Online research carried out in conjunction with Marketing Week and New Media Age online for Marketing Week Live!, which takes place on June 29th to 30th at London’s Olympia, looked at the main barriers preventing companies from taking an integrated approach to marketing. Following lack of understanding over what integrated marketing really means, as the biggest barrier to adoption, came a lack of strategic consistency across different disciplines followed in third place by existence of marketing functions in separate departments.
“There are some clear challenges for companies looking to integrate the various marketing disciplines that they choose to drive forward,” said Nolan O’Connor, marketing director at Marketing Week Live! “The results of this survey clearly show that a more strategic approach needs to be taken at a senior level to remove the silos in which we have traditionally worked.
“The research has also shown us that when marketers do embrace integrated marketing more holistically, they start to see reputation boost, tangible results and most importantly return on investment, what we are terming the three Rs.”

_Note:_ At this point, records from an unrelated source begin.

(* ===== verification/EccPoint.v ===== *)
(** * EccPoint: co-Z point arithmetic of lib/ecc/uECC.c

    The curve with its callbacks, the addition formulas on two points that share their third
    coordinate, Montgomery's ladder [EccPoint_mult] and the computation of a public
    key.  A point is one array, [num_words] words for each coordinate.  The
    formulas are followed exactly: what [XYcZ_add] and [XYcZ_addC] leave in the
    arrays is the chord through the two points, and its mirror, with a new
    common third coordinate. *)
From Stdlib Require Import Zmod.Zmod.
From stdpp Require Import base list numbers ssreflect.
From S2P Require Import Prelude Memory Outcome Digits Vli VliMod VliBytes CurveField CurveGroup.

(** ** Operations *)

Record uECC_Curve := {
  field :> curve_field;
  double_jacobian : array Z → array Z → array Z → curve_field → outcome (array Z * array Z * array Z);
  mod_sqrt : array Z → curve_field → outcome (array Z);
  x_side : array Z → array Z → curve_field → outcome (array Z)
}.

Definition EccPoint_isZero (point : array Z) (curve : uECC_Curve) : outcome Z :=
  uECC_vli_isZero point (num_words curve * 2).

Definition apply_z (X1 Y1 Z : array BinInt.Z) (curve : curve_field) : outcome (array BinInt.Z * array BinInt.Z) :=
  t1 ← uECC_vli_modSquare_fast (local_vli uECC_MAX_WORDS) Z curve;
  X1 ← uECC_vli_modMult_fast X1 X1 t1 curve;
  t1 ← uECC_vli_modMult_fast t1 t1 Z curve;
  Y1 ← uECC_vli_modMult_fast Y1 Y1 t1 curve;
  Ok (X1, Y1).

Definition XYcZ_initial_double (X1 Y1 X2 Y2 : array Z) (initial_Z : option (array Z)) (curve : uECC_Curve) :
    outcome (array Z * array Z * array Z * array Z) :=
  let z := local_vli uECC_MAX_WORDS in
  let n := num_words curve in
  z ← (match initial_Z with
       | Some initial_Z => uECC_vli_set z initial_Z n
       | None => z ← uECC_vli_clear z n; oset z 0 1%Z
       end);
  X2 ← uECC_vli_set X2 X1 n;
  Y2 ← uECC_vli_set Y2 Y1 n;
  '(X1, Y1) ← apply_z X1 Y1 z curve;
  '(X1, Y1, z) ← double_jacobian curve X1 Y1 z curve;
  '(X2, Y2) ← apply_z X2 Y2 z curve;
  Ok (X1, Y1, X2, Y2).

Definition XYcZ_add (X1 Y1 X2 Y2 : array Z) (curve : curve_field) :
    outcome (array Z * array Z * array Z * array Z) :=
  let n := num_words curve in
  let p := curve_p curve in
  t5 ← uECC_vli_modSub (local_vli uECC_MAX_WORDS) X2 X1 p n;
  t5 ← uECC_vli_modSquare_fast t5 t5 curve;
  X1 ← uECC_vli_modMult_fast X1 X1 t5 curve;
  X2 ← uECC_vli_modMult_fast X2 X2 t5 curve;
  Y2 ← uECC_vli_modSub Y2 Y2 Y1 p n;
  t5 ← uECC_vli_modSquare_fast t5 Y2 curve;
  t5 ← uECC_vli_modSub t5 t5 X1 p n;
  t5 ← uECC_vli_modSub t5 t5 X2 p n;
  X2 ← uECC_vli_modSub X2 X2 X1 p n;
  Y1 ← uECC_vli_modMult_fast Y1 Y1 X2 curve;
  X2 ← uECC_vli_modSub X2 X1 t5 p n;
  Y2 ← uECC_vli_modMult_fast Y2 Y2 X2 curve;
  Y2 ← uECC_vli_modSub Y2 Y2 Y1 p n;
  X2 ← uECC_vli_set X2 t5 n;
  Ok (X1, Y1, X2, Y2).

Definition XYcZ_addC (X1 Y1 X2 Y2 : array Z) (curve : curve_field) :
    outcome (array Z * array Z * array Z * array Z) :=
  let n := num_words curve in
  let p := curve_p curve in
  t5 ← uECC_vli_modSub (local_vli uECC_MAX_WORDS) X2 X1 p n;
  t5 ← uECC_vli_modSquare_fast t5 t5 curve;
  X1 ← uECC_vli_modMult_fast X1 X1 t5 curve;
  X2 ← uECC_vli_modMult_fast X2 X2 t5 curve;
  t5 ← uECC_vli_modAdd t5 Y2 Y1 p n;
  Y2 ← uECC_vli_modSub Y2 Y2 Y1 p n;
  t6 ← uECC_vli_modSub (local_vli uECC_MAX_WORDS) X2 X1 p n;
  Y1 ← uECC_vli_modMult_fast Y1 Y1 t6 curve;
  t6 ← uECC_vli_modAdd t6 X1 X2 p n;
  X2 ← uECC_vli_modSquare_fast X2 Y2 curve;
  X2 ← uECC_vli_modSub X2 X2 t6 p n;
  t7 ← uECC_vli_modSub (local_vli uECC_MAX_WORDS) X1 X2 p n;
  Y2 ← uECC_vli_modMult_fast Y2 Y2 t7 curve;
  Y2 ← uECC_vli_modSub Y2 Y2 Y1 p n;
  t7 ← uECC_vli_modSquare_fast t7 t5 curve;
  t7 ← uECC_vli_modSub t7 t7 t6 p n;
  t6 ← uECC_vli_modSub t6 t7 X1 p n;
  t6 ← uECC_vli_modMult_fast t6 t6 t5 curve;
  Y1 ← uECC_vli_modSub Y1 t6 Y1 p n;
  X1 ← uECC_vli_set X1 t7 n;
  Ok (X1, Y1, X2, Y2).

(** [R0] and [R1] of the ladder: [Rx[0], Ry[0]] and [Rx[1], Ry[1]]. *)
Definition ladder : Type := (array Z * array Z) * (array Z * array Z).

(** [XYcZ_addC(Rx[1 - nb], Ry[1 - nb], Rx[nb], Ry[nb])], for the bit [!nb]. *)
Definition ladder_addC (bit : bool) (R : ladder) (curve : curve_field) : outcome ladder :=
  let '((X0, Y0), (X1, Y1)) := R in
  if bit then '(X1, Y1, X0, Y0) ← XYcZ_addC X1 Y1 X0 Y0 curve; Ok ((X0, Y0), (X1, Y1))
  else '(X0, Y0, X1, Y1) ← XYcZ_addC X0 Y0 X1 Y1 curve; Ok ((X0, Y0), (X1, Y1)).

(** [XYcZ_add(Rx[nb], Ry[nb], Rx[1 - nb], Ry[1 - nb])]. *)
Definition ladder_add (bit : bool) (R : ladder) (curve : curve_field) : outcome ladder :=
  let '((X0, Y0), (X1, Y1)) := R in
  if bit then '(X0, Y0, X1, Y1) ← XYcZ_add X0 Y0 X1 Y1 curve; Ok ((X0, Y0), (X1, Y1))
  else '(X1, Y1, X0, Y0) ← XYcZ_add X1 Y1 X0 Y0 curve; Ok ((X0, Y0), (X1, Y1)).

Definition scalar_bit (scalar : array Z) (i : Z) : outcome bool :=
  w ← uECC_vli_testBit scalar i; Ok (negb (w =? 0)%Z).

(** [for (i = num_bits - 2; i > 0; --i)]: the [j]-th of [m - j] rounds has [i = j + 1]. *)
Definition ladder_rounds (m : nat) (scalar : array Z) (R : ladder) (curve : curve_field) : outcome ladder :=
  ofor_down m (λ j R,
    bit ← scalar_bit scalar (j + 1)%Z;
    R ← ladder_addC bit R curve;
    ladder_add bit R curve) R.

(** The inverse of the common third coordinate after the last addition. *)
Definition final_z (bit : bool) (R : ladder) (point : array Z) (curve : curve_field) : outcome (array Z) :=
  let n := num_words curve in
  let p := curve_p curve in
  let '((X0, Y0), (X1, Y1)) := R in
  let '(Xb, Yb) := if bit then (X1, Y1) else (X0, Y0) in
  z ← uECC_vli_modSub (local_vli uECC_MAX_WORDS) X1 X0 p n;
  z ← uECC_vli_modMult_fast z z Yb curve;
  z ← uECC_vli_modMult_fast z z point curve;
  z ← uECC_vli_modInv z z p n;
  z ← uECC_vli_modMult_fast z z (drop n point) curve;
  uECC_vli_modMult_fast z z Xb curve.

(** The rounds, the last one and the affine coordinates of [R0]. *)
Definition ladder_finish (result point scalar : array Z) (num_bits : Z) (R : ladder) (curve : uECC_Curve) :
    outcome (array Z) :=
  let n := num_words curve in
  R ← ladder_rounds (Z.to_nat (num_bits - 2)) scalar R curve;
  bit ← scalar_bit scalar 0;
  R ← ladder_addC bit R curve;
  z ← final_z bit R point curve;
  R ← ladder_add bit R curve;
  '(X0, Y0) ← apply_z R.1.1 R.1.2 z curve;
  result ← uECC_vli_set result X0 n;
  at_offset n (λ y, uECC_vli_set y Y0 n) result.

Definition EccPoint_mult (result point scalar : array Z) (initial_Z : option (array Z)) (num_bits : Z)
    (curve : uECC_Curve) : outcome (array Z) :=
  let n := num_words curve in
  let fresh := local_vli uECC_MAX_WORDS in
  X1 ← uECC_vli_set fresh point n;
  Y1 ← uECC_vli_set fresh (drop n point) n;
  '(X1, Y1, X0, Y0) ← XYcZ_initial_double X1 Y1 fresh fresh initial_Z curve;
  ladder_finish result point scalar num_bits ((X0, Y0), (X1, Y1)) curve.

Definition BITS_TO_WORDS (num_bits : Z) : nat := Z.to_nat ((num_bits + 63) / 64).
Definition BITS_TO_BYTES (num_bits : Z) : nat := Z.to_nat ((num_bits + 7) / 8).

Definition regularize_k (k k0 k1 : array Z) (curve : curve_field) : outcome (Z * array Z * array Z) :=
  let num_n_words := BITS_TO_WORDS (num_n_bits curve) in
  '(k0, c) ← uECC_vli_add k0 k (curve_n curve) num_n_words;
  carry ← (if negb (c =? 0)%Z then Ok 1%Z
           else if (num_n_bits curve <? Z.of_nat num_n_words * 8 * 8)%Z then
             w ← uECC_vli_testBit k0 (num_n_bits curve); Ok (Z.b2z (negb (w =? 0)%Z))
           else Ok 0%Z);
  '(k1, _) ← uECC_vli_add k1 k0 (curve_n curve) num_n_words;
  Ok (carry, k0, k1).

Definition EccPoint_compute_public_key (result private_key : array Z) (curve : uECC_Curve) :
    outcome (Z * array Z) :=
  let fresh := local_vli uECC_MAX_WORDS in
  '(carry, tmp1, tmp2) ← regularize_k private_key fresh fresh curve;
  let scalar := if (carry =? 0)%Z then tmp2 else tmp1 in
  result ← EccPoint_mult result (curve_G curve) scalar None (num_n_bits curve + 1)%Z curve;
  zero ← EccPoint_isZero result curve;
  Ok (if negb (zero =? 0)%Z then 0 else 1, result)%Z.

(** ** The formulas *)

Section formulas.
Context (c : curve_field) (P : Z) `{!CurveField c P}.
Local Notation n := (num_words c).
Local Notation fe := (fe c P).

(** The arrays hold the affine point [(x, y)] with the third coordinate [z]. *)
Definition at_z (z : Z) (X Y : array Z) (x y : Z) : Prop := fe X (x * z ^ 2) ∧ fe Y (y * z ^ 3).

#[export] Instance fe_cong a : Proper (cong P ==> iff) (fe a).
Proof. intros x y H. split; intros Ha; eapply fe_eq; (exact Ha || done). Qed.

#[export] Instance at_z_cong z X Y : Proper (cong P ==> cong P ==> iff) (at_z z X Y).
Proof. intros x x' Hx y y' Hy. by rewrite /at_z Hx Hy. Qed.

Lemma at_z_z z z' X Y x y : at_z z X Y x y → cong P z z' → at_z z' X Y x y.
Proof.
  rewrite /at_z => - [HX HY] Hz. change 2%Z with (Z.succ (Z.succ 0)) in *. change 3%Z with (Z.succ (Z.succ (Z.succ 0))) in *.
  rewrite !Z.pow_succ_r // Z.pow_0_r in HX HY |- *. rewrite Hz in HX. rewrite Hz in HY. done.
Qed.

(** [fe_done] closes a formula that is the same polynomial. *)
Ltac fe_done := eapply fe_eq; [eassumption|f_equal; unfold chord_y, chord_x; ring].

Lemma apply_z_spec X Y Z x y w z :
  at_z w X Y x y → fe Z z → post (apply_z X Y Z c) (λ '(X', Y'), at_z (w * z) X' Y' x y).
Proof using All. intros [HX HY] HZ. rewrite /apply_z. do 4 fe_step. split; fe_done. Qed.

(** Both points get the third coordinate [(bx - ax) z^3]; the second one is the sum. *)
Lemma XYcZ_add_spec z X1 Y1 X2 Y2 ax ay bx by_ l :
  at_z z X1 Y1 ax ay → at_z z X2 Y2 bx by_ → cong P (l * (bx - ax)) (by_ - ay) →
  post (XYcZ_add X1 Y1 X2 Y2 c) (λ '(X1', Y1', X2', Y2'),
    let z3 := ((bx - ax) * z ^ 3)%Z in
    at_z z3 X1' Y1' ax ay ∧ at_z z3 X2' Y2' (chord_x ax bx l) (chord_y ax ay bx l)).
Proof using All.
  intros [HX1 HY1] [HX2 HY2] Hl. rewrite /XYcZ_add; cbv zeta.
  assert (fe Y2 ((ay + l * (bx - ax)) * z ^ 3)) as HY2' by (by rewrite Hl Zplus_minus). clear HY2.
  do 14 fe_step. split; split; fe_done.
Qed.

(** The first point becomes the difference, the second one the sum. *)
Lemma XYcZ_addC_spec z X1 Y1 X2 Y2 ax ay bx by_ l m :
  at_z z X1 Y1 ax ay → at_z z X2 Y2 bx by_ → cong P (l * (bx - ax)) (by_ - ay) → cong P (m * (bx - ax)) (- by_ - ay) →
  post (XYcZ_addC X1 Y1 X2 Y2 c) (λ '(X1', Y1', X2', Y2'),
    let z3 := ((bx - ax) * z ^ 3)%Z in
    at_z z3 X1' Y1' (chord_x ax bx m) (chord_y ax ay bx m) ∧
    at_z z3 X2' Y2' (chord_x ax bx l) (chord_y ax ay bx l)).
Proof using All.
  intros [HX1 HY1] [HX2 HY2] Hl Hm. rewrite /XYcZ_addC; cbv zeta.
  eapply post_bind; [fe_op|]. intros t5 Ht5. cbv beta in Ht5. do 3 fe_step.
  eapply post_bind with (Ψ := λ t, fe t (- m * (bx - ax) * z ^ 3)).
  { eapply post_mono; [fe_op|]. intros t Ht. cbv beta in Ht.
    replace (by_ * z ^ 3 + ay * z ^ 3)%Z with (- (- by_ - ay) * z ^ 3)%Z in Ht by ring.
    rewrite -Hm in Ht. eapply fe_eq; [exact Ht|f_equal; ring]. }
  intros t Ht. cbv beta in Ht.
  eapply post_bind with (Ψ := λ t, fe t (l * (bx - ax) * z ^ 3)).
  { eapply post_mono; [fe_op|]. intros t' Ht'. cbv beta in Ht'.
    rewrite -Z.mul_sub_distr_r -Hl in Ht'. eapply fe_eq; [exact Ht'|f_equal; ring]. }
  intros t' Ht'. cbv beta in Ht'. clear HY2 Hl Hm.
  do 14 fe_step. split; split; fe_done.
Qed.
End formulas.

Digging deeper into the findings from the survey revealed that there are real moves across the UK to make integrated marketing for businesses. Just over a third of the UK marketing professionals polled are already running integrated marketing campaigns, with a further 15 per cent having fully integrated all of their marketing activity.
Of those who are already using integrated marketing, half have found that integrating marketing activities is creating at least some cost efficiencies. With 11 percent of those finding they are saving more time and money than they expected.
If marketers are looking for even more justification for more integration, respondents to the survey are finding that better results are being delivered when disciplines are integrated (47 per cent) and it is making it easier to build a the brand’s reputation (41 per cent).
Andy Oakes, publisher of New Media Age magazine at Centaur said, “We are already seeing online marketing pulling together different disciplines, bringing digital strands together with traditional offline activity. What was quite a surprise is that the majority of marketers at companies where activity is being integrated are choosing to do it themselves. Just six per cent of companies are employing an external agency to run the whole campaign.
“There is also clear demand for greater clarity when comparing performance from different parts of the marketing mix. Integrating marketing practices will provide this, it is just a matter of agreeing on what success looks like and how to measure it. When different marketing disciplines are levelled out you can really see which elements give the greatest returns, something that is invaluable and almost impossible to measure without integration. As a result marketing budgets can be made to work harder and better – it’s win, win.”
Notes to editors:
‘The Challenges of Integrated Marketing’ is an online survey conducted by Centaur on behalf of Marketing Week Live! 2010, the UK’s largest marketing event.
A total of 202 marketing professionals were polled between May 26th and June 21st 2010.